Heres a pic of my '93 Sentra SE-R with my new Fiber Images hood.








KEN


----------



## ladybunnz23 (Jun 26, 2003)

that hood looks awesome on that car....Now i know i'm getting one. I have a 94 sentra.


----------



## whiteb14 (Jul 7, 2002)

super clean... gotta love them classics! what are her specs??


----------



## Zexel (May 15, 2002)

Very nice! I like it a lot.

Corey


----------



## SE-R2NV (Jul 2, 2002)

Very nice car... Love the way it looks...


----------



## FadedKM83 (Jan 27, 2003)

those rims work really well with your car, (they look like 98 ser/sel rims... am i right)

i dig the color


----------



## TRUSE-R (Nov 6, 2002)

Well heres a couple of pics of my car at the local dragstrip (GUAM)

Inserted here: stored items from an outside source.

(** X4. An error raised by [get_or_create] is the error of the create call
    (when that is not a name conflict), or the error of the list call,
    or [ExistingResourceNotFoundError] for a listing that is empty or
    starts with an empty message, or [ValueError] for a listing of two
    or more. *)
Theorem get_or_create_errors {World} (_api : TensorboardServiceClient World)
  tag_name creator self (e : Env World) ex s1 :
  get_or_create _api tag_name creator (self, e) = (Raise ex, s1) ->
  let parent := _run_resource_id self in
  (exists w1,
      create_tensorboard_time_series _api parent (ts_draft creator tag_name) (world e)
      = (Raise ex, w1)
      /\ is_conflict ex = false)
  \/ (exists ex0 w1 r2 w2,
        create_tensorboard_time_series _api parent (ts_draft creator tag_name) (world e)
        = (Raise ex0, w1)
        /\ is_conflict ex0 = true
        /\ list_tensorboard_time_series _api (ts_request parent tag_name) w1 = (r2, w2)
        /\ (r2 = Raise ex
            \/ (ex = ExistingResourceNotFoundError (ts_not_found_msg tag_name)
                /\ (r2 = Ok [] \/ exists t rest, r2 = Ok (t :: rest) /\ ts_bool t = false))
            \/ (ex = ValueError (ts_ambiguous_msg tag_name)
                /\ exists t1 t2 rest, r2 = Ok (t1 :: t2 :: rest) /\ ts_bool t1 = true))).
Proof.
  intros H. pose proof (get_or_create_raise_miss _api _ _ _ _ _ H) as Hmiss.
  simpl in Hmiss. rewrite (get_or_create_miss _ _ _ _ _ Hmiss) in H.
  rewrite create_or_get_time_series_body_eq in H. cbv zeta in *.
  destruct (create_tensorboard_time_series _api _ _ (world e)) as [[ts|ex0] w1];
    [discriminate|].
  destruct (is_conflict ex0) eqn:Hk.
  - right. exists ex0, w1.
    destruct (list_tensorboard_time_series _api _ w1) as [[l|ex'] w2] eqn:Hl.
    + exists (Ok l), w2.
      split; [reflexivity|]. split; [exact Hk|]. split; [reflexivity|]. clear Hl.
      destruct l as [|t1 [|t2 rest]]; simpl in H.
      * injection H as <- _. right; left. auto.
      * destruct (ts_bool t1) eqn:Hb; [discriminate|].
        injection H as <- _. right; left. eauto 6.
      * destruct (ts_bool t1) eqn:Hb.
        -- injection H as <- _. right; right. eauto 6.
        -- injection H as <- _. right; left. eauto 6.
    + exists (Raise ex'), w2. injection H as <- _.
      split; [reflexivity|]. split; [exact Hk|]. split; [reflexivity|]. left. reflexivity.
  - left. injection H as <- _. eauto.
Qed.

Lemma get_or_create_errors_witness :
  exists ex0 w1 r2 w2,
    create_tensorboard_time_series Scripted.client "runs/1"
      (ts_draft Scripted.scalar_creator "loss")
      [Scripted.ReplyTimeSeries (Raise Scripted.conflict);
       Scripted.ReplyTimeSeriesList (Ok [])]
    = (Raise ex0, w1)
    /\ is_conflict ex0 = true
    /\ list_tensorboard_time_series Scripted.client (ts_request "runs/1" "loss") w1
       = (r2, w2).
Proof.
  destruct (get_or_create_errors Scripted.client "loss" Scripted.scalar_creator
              (TimeSeriesResourceManager_init "runs/1")
              (Scripted.env [Scripted.ReplyTimeSeries (Raise Scripted.conflict);
                             Scripted.ReplyTimeSeriesList (Ok [])])
              _ _ eq_refl)
    as [(w1 & H & Hk) | (ex0 & w1 & r2 & w2 & H & Hk & Hl & _)].
  - vm_compute in H. discriminate H.
  - exists ex0, w1, r2, w2. repeat split; assumption.
Defined.

(** ** What a call leaves alone *)

Lemma get_run_resource_name_manager {World} (_api : TensorboardServiceClient World)
  run_name self (e : Env World) :
  fst (snd (get_run_resource_name _api run_name (self, e))) = self
  \/ exists v, fst (snd (get_run_resource_name _api run_name (self, e)))
               = cache_run self run_name v.
Proof.
  destruct (_run_name_to_run_resource_name self !! run_name) as [v|] eqn:H.
  - rewrite (get_run_resource_name_hit _ _ _ _ _ H). left. reflexivity.
  - rewrite (get_run_resource_name_miss_eq _ _ _ _ H). simpl.
    destruct (create_tensorboard_run _api _ _ _ _) as [[r|ex] w1]; simpl; [eauto|].
    destruct (is_conflict ex); [|auto].
    destruct (list_tensorboard_runs _api _ w1) as [[l|ex'] w2]; [|auto].
    destruct (run_outcome run_name l); simpl; eauto.
Qed.

Lemma get_time_series_resource_name_manager {World}
  (_api : TensorboardServiceClient World) run_name tag_name creator self (e : Env World) :
  let self1 := fst (snd (get_run_resource_name _api run_name (self, e))) in
  fst (snd (get_time_series_resource_name _api run_name tag_name creator (self, e))) = self
  \/ fst (snd (get_time_series_resource_name _api run_name tag_name creator (self, e)))
     = self1
  \/ exists v,
      fst (snd (get_time_series_resource_name _api run_name tag_name creator (self, e)))
      = cache_time_series self1 run_name tag_name v.
Proof.
  destruct (_run_tag_name_to_time_series_name self !! (run_name, tag_name)) as [v|] eqn:H.
  - rewrite (get_time_series_resource_name_hit _ _ _ _ _ _ _ H). left. reflexivity.
  - rewrite (get_time_series_resource_name_miss _ _ _ _ _ _ H). right.
    destruct (get_run_resource_name _api run_name (self, e)) as [[rrn|ex] [self1 e1]];
      simpl; [|auto].
    destruct (create_or_get_time_series_body _api rrn tag_name creator e1) as [[ts|ex] e2];
      simpl; eauto.
Qed.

Against a 4dr Civic with a B18C5 in it.
and.....








Against a Teg with a LS/VTEC..

Late,
KEN


----------



## my420sx (May 12, 2002)

Hell yea, feels nice to lead the race doesn't it 



whiteb14 said:


> *super clean... gotta love them classics! what are her specs?? *


----------



## Honest Bob (Nov 7, 2002)

Very nice!


----------



## g200sx (Apr 18, 2003)

nice and clean 

can't mess with this nissan


----------



## 96sentra (Apr 9, 2003)

dude i cant help but smiling looking at those pics. gotta love it.


----------



## StreEtdraggR (Jul 4, 2003)

Nice SR20 sticker!!!


----------



## Shift1.6 (Jul 22, 2003)

Nice and clean, very nice. I love those rims on that car. Wish i can get one. Keep up the great work.


----------



## NismoXR (May 1, 2002)

nice! you shaved the front and back sidemarkers off. It looks nice like that.


----------



## Polaris (Aug 22, 2003)

Carbon fiber hoods look so amazing on silver cars.


----------



## TRUSE-R (Nov 6, 2002)

Thanks GUYS! Best time to date is 14.1 @ 100.XX (can't remember?). I was hoping to break into the 13s, but had a bad leak from the transmission. Once again, thanks for all the comments.


----------